This was confirmed when I discovered two empty bags of corn chips near the bin. Who in their right mind has nachos for breakfast? Also, who eats that much food?
From the size of the devastation in the kitchen, it was clear he had made enough nachos for a school camp dinner. I was outraged.
When the young man arrived home from school, I accosted him. “Buddy, you can’t make nachos for breakfast’ He answered, ‘Why’, I said because. Nachos aren’t breakfast food”. He replied, ‘Why?’. I didn’t have an answer for this.
As sure as I was in my anti-breakfast-nachos convictions, I couldn’t think why it was not okay. My whole life, I have known in my heart that you can’t have nachos for breakfast, but I never thought about why exactly. He went on to point out that his nachos feature protein, vegetables and corn.
Surely, it’s the perfect food for a growing boy. “But what about the chips, son’, I return, ‘you can’t have chips for breakfast”. “Why?” he counters again. “Because they’re not good for you”. He points at a box of fancy cereal in the cardboard. “Can I have those for breakfast?’. “Of course”, I answer. “Are they healthy?”. He’s got me. They are not.
In fact, they are 40 per cent sugar. I tell him that he can’t have nachos for breakfast because I say so and to clean up the kitchen.
This got me thinking: why are some foods breakfast food and others not? Why is a burger not when a sausage muffin is? Why is mince on toast okay when a pizza is out of the question?
As it turns out, the most ‘breakfast’ of foods, bacon and eggs, is only on the menu due to a 1920s American marketing campaign run by Edward Bernays, the nephew of the famous Austrian psychoanalyst Sigmund Freud.
Before then, in the States, they mainly had bread rolls for breakfast. Bernays, who was an early developer of the use of propaganda to sell products, was hired by a meat company to boost bacon sales.
To do this, he massaged some highly sketchy research and then paid to have it published in as many newspapers as he could nationwide, positioning bacon and eggs as the ideal breakfast choice.
It took off and soon spread across the Western world.
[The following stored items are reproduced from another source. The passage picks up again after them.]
(* ===== verification/Timer.v ===== *)
(** [lib/core/src/timer.c]: timers of one service, [active_list] sorted by expiry
    and [idle_list].  The blocks come from a pool; the two lists are the pointer
    lists of [DList]. *)

From S2P Require Import Prelude Alloc DList.

Module Timer.
Import DList.

Inductive tm_type := TIMER_TYPE_ONE_SHOT | TIMER_TYPE_PERIODIC.
#[export] Instance tm_type_eq_dec : EqDecision tm_type.
Proof. solve_decision. Defined.

Definition MAX_NUM_OF_TIMER : Z := 1024 * 4.

(** [tm_block_t], without the list node; [F] is the type of [expire_func_t] and
    [params] are [param1] to [param6]. *)
Record tm_block {F : Type} := mkTm {
  expire_time : Z; expire_func : F; params : list Z;
  tm_kind : tm_type; running : Z; ex_repeat : Z; duration : Z
}.
Arguments tm_block : clear implicits.
Arguments mkTm {F}.

Section timer.
Context {F P : Type} {AllocP : Allocator P nat}.
Variable null_func : F.

(** The pool of blocks, the blocks, their list nodes, and the service. *)
Record timers := mkTimers {
  timer_pool : P; blocks : gmap nat (tm_block F); links : memory; active_list : ln_t; idle_list : ln_t
}.

(** Enough turns for a walk through any list of blocks. *)
Definition walk (s : timers) : nat := length (nodes (timer_pool s)).

Definition zero_block : tm_block F := mkTm 0 null_func (replicate 6 0) TIMER_TYPE_ONE_SHOT 0 0 0.
Definition block (s : timers) (id : nat) : tm_block F := default zero_block (blocks s !! id).
Definition with_block (s : timers) (id : nat) (f : tm_block F -> tm_block F) : timers :=
  mkTimers (timer_pool s) (<[id := f (block s id)]> (blocks s)) (links s) (active_list s) (idle_list s).

(** [_tm_cmp_func(tm1, tm2) < 0] *)
Definition tm_before (s : timers) (id1 id2 : nat) : bool :=
  bool_decide (expire_time (block s id1) < expire_time (block s id2)).

Definition add_active (s : timers) (id : nat) : option timers :=
  '(st, h) ← list_insert_sorted (walk s) (tm_before s) (links s) (active_list s) id;
  Some (mkTimers (timer_pool s) (blocks s) st h (idle_list s)).
Definition add_idle (s : timers) (id : nat) : option timers :=
  '(st, h) ← list_insert_sorted (walk s) (tm_before s) (links s) (idle_list s) id;
  Some (mkTimers (timer_pool s) (blocks s) st (active_list s) h).
Definition remove_active (s : timers) (id : nat) : option timers :=
  '(st, h) ← list_remove (walk s) (links s) (active_list s) id;
  Some (mkTimers (timer_pool s) (blocks s) st h (idle_list s)).
Definition remove_idle (s : timers) (id : nat) : option timers :=
  '(st, h) ← list_remove (walk s) (links s) (idle_list s) id;
  Some (mkTimers (timer_pool s) (blocks s) st (active_list s) h).

(** [tm_init] and [tm_service_init] on a fresh pool. *)
Definition tm_service_init (p : P) : timers := mkTimers p ∅ ∅ list_init list_init.

(** [tm_create]: the identifier, 0 in the source when there is no block left. *)
Definition tm_create (s : timers) (ty : tm_type) (dur : Z) (f : F) : option (option nat * timers) :=
  match alloc (timer_pool s) with
  | (None, p) => Some (None, mkTimers p (blocks s) (links s) (active_list s) (idle_list s))
  | (Some id, p) =>
      let s := mkTimers p (<[id := zero_block]> (blocks s))
                 (<[id := mkLn None None]> (links s)) (active_list s) (idle_list s) in
      s ← add_idle s id;
      Some (Some id, with_block s id (fun b => mkTm (expire_time b) f (params b) ty (running b) 0 dur))
  end.

(** The block goes back to the pool as it is. *)
Definition tm_delete (s : timers) (id : nat) : option timers :=
  s ← (if decide (running (block s id) = 1) then remove_active s id else remove_idle s id);
  Some (mkTimers (release (timer_pool s) id) (blocks s) (links s) (active_list s) (idle_list s)).

Definition tm_set_duration (s : timers) (id : nat) (dur : Z) : timers :=
  with_block s id (fun b => mkTm (expire_time b) (expire_func b) (params b) (tm_kind b) (running b) (ex_repeat b) dur).

(** [tm_set_param1] to [tm_set_param6] *)
Definition tm_set_param (k : nat) (s : timers) (id : nat) (v : Z) : timers :=
  with_block s id (fun b => mkTm (expire_time b) (expire_func b) (<[(k - 1)%nat := v]> (params b)) (tm_kind b)
                              (running b) (ex_repeat b) (duration b)).

Definition time_as_msec (t : Z) : Z := Z.quot t 1000.

Definition set_expire (t : Z) (b : tm_block F) : tm_block F :=
  mkTm t (expire_func b) (params b) (tm_kind b) (running b) (ex_repeat b) (duration b).
Definition set_running (r : Z) (b : tm_block F) : tm_block F :=
  mkTm (expire_time b) (expire_func b) (params b) (tm_kind b) r (ex_repeat b) (duration b).

(** [tm_start]; [now] is the clock in microseconds.  [c_time_t] has 64 bits. *)
Definition tm_start (s : timers) (id : nat) (now : Z) : option timers :=
  let cur_time := time_as_msec now in
  s ← (if decide (running (block s id) = 1) then remove_active s id else remove_idle s id);
  let s := with_block s id (fun b => set_expire (cur_time + duration b) b) in
  s ← add_active s id;
  Some (with_block s id (set_running 1)).

Definition tm_stop (s : timers) (id : nat) : option timers :=
  if decide (running (block s id) = 0) then Some s
  else
    s ← remove_active s id;
    s ← add_idle s id;
    Some (with_block s id (set_running 0)).

(** What an expiry function does to the rest of the program, and whether it
    returns [CORE_OK]. *)
Context {W : Type}.
Variable call : F -> list Z -> W -> bool * W.

(** One expired timer in [tm_execute_tm_service]; [cur_time] is a [c_uint32_t]. *)
Definition expire_one (s : timers) (id : nat) (cur_time : Z) (w : W) : option (timers * W) :=
  let b := block s id in
  let '(ok, w) := call (expire_func b) (params b) w in
  s ← (if ok || bool_decide (ex_repeat b > 5) then remove_active s id
       else Some (with_block s id (fun b =>
              mkTm (expire_time b) (expire_func b) (params b) (tm_kind b) (running b)
                   (u8 (ex_repeat b + 1)) (duration b))));
  s ← (if decide (tm_kind b = TIMER_TYPE_PERIODIC) then
         let s := with_block s id (fun b => set_expire (u32 (cur_time + duration b)) b) in
         add_active s id
       else
         s ← add_idle s id;
         Some (with_block s id (set_running 0)));
  Some (s, w).

(** The loop of [tm_execute_tm_service]; [None] when [fuel] turns are not enough. *)
Fixpoint execute_loop (fuel : nat) (s : timers) (cur_time : Z) (w : W) : option (timers * W) :=
  match next (active_list s) with
  | None => Some (s, w)
  | Some id =>
      if decide (expire_time (block s id) < cur_time) then
        match fuel with
        | O => None
        | S fuel => '(s, w) ← expire_one s id cur_time w; execute_loop fuel s cur_time w
        end
      else Some (s, w)
  end.
Definition tm_execute_tm_service (fuel : nat) (s : timers) (now : Z) (w : W) : option (timers * W) :=
  execute_loop fuel s (u32 (time_as_msec now)) w.

End timer.
Arguments timers : clear implicits.

End Timer.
If he had been hired by Big Nacho, today we might be thinking it’s normal to have a big plate of that in the morning before work.
Annoyingly, my research is starting to prove my son correct. Other obvious breakfast choices have strange origins, too.
Breakfast Cereal was invented by brothers Dr John Harvey and Will Keith Kellogg as a health food in the late 19th century.
It was first served in their punishing health Sanatoriums to invalids suffering from flatulence and indigestion. It was also used to dampen the desires of others caught in the act of self-pleasure.
Dr John believed that to be healthy, foods needed to be joyless. This early cereal was grim and tasteless, and everyone hated it.
One day, brother Will added sugar and salt to the cornflakes, and everyone loved it. John was furious, and even though they both lived into their 90s, the brothers never spoke again.
Will Kellogg left and formed his own company, taking the sweet, yummy version of their product to market, and the rest is history.
So, it would seem that what we consider breakfast isn’t based on logic. It’s based on marketing and historical norms.
In India, breakfast isn’t much different from other meals; in Japan, they have rice and fish, and the Maasai people of Kenya sometimes start the day with a hot cup of cow’s blood.
My son’s morning monster nachos feast has really challenged my assumptions about breakfasts, and for that, I thank him.
It would be good, however, if he cleaned up his disgusting kitchen-wide mess just once in his goddamn life.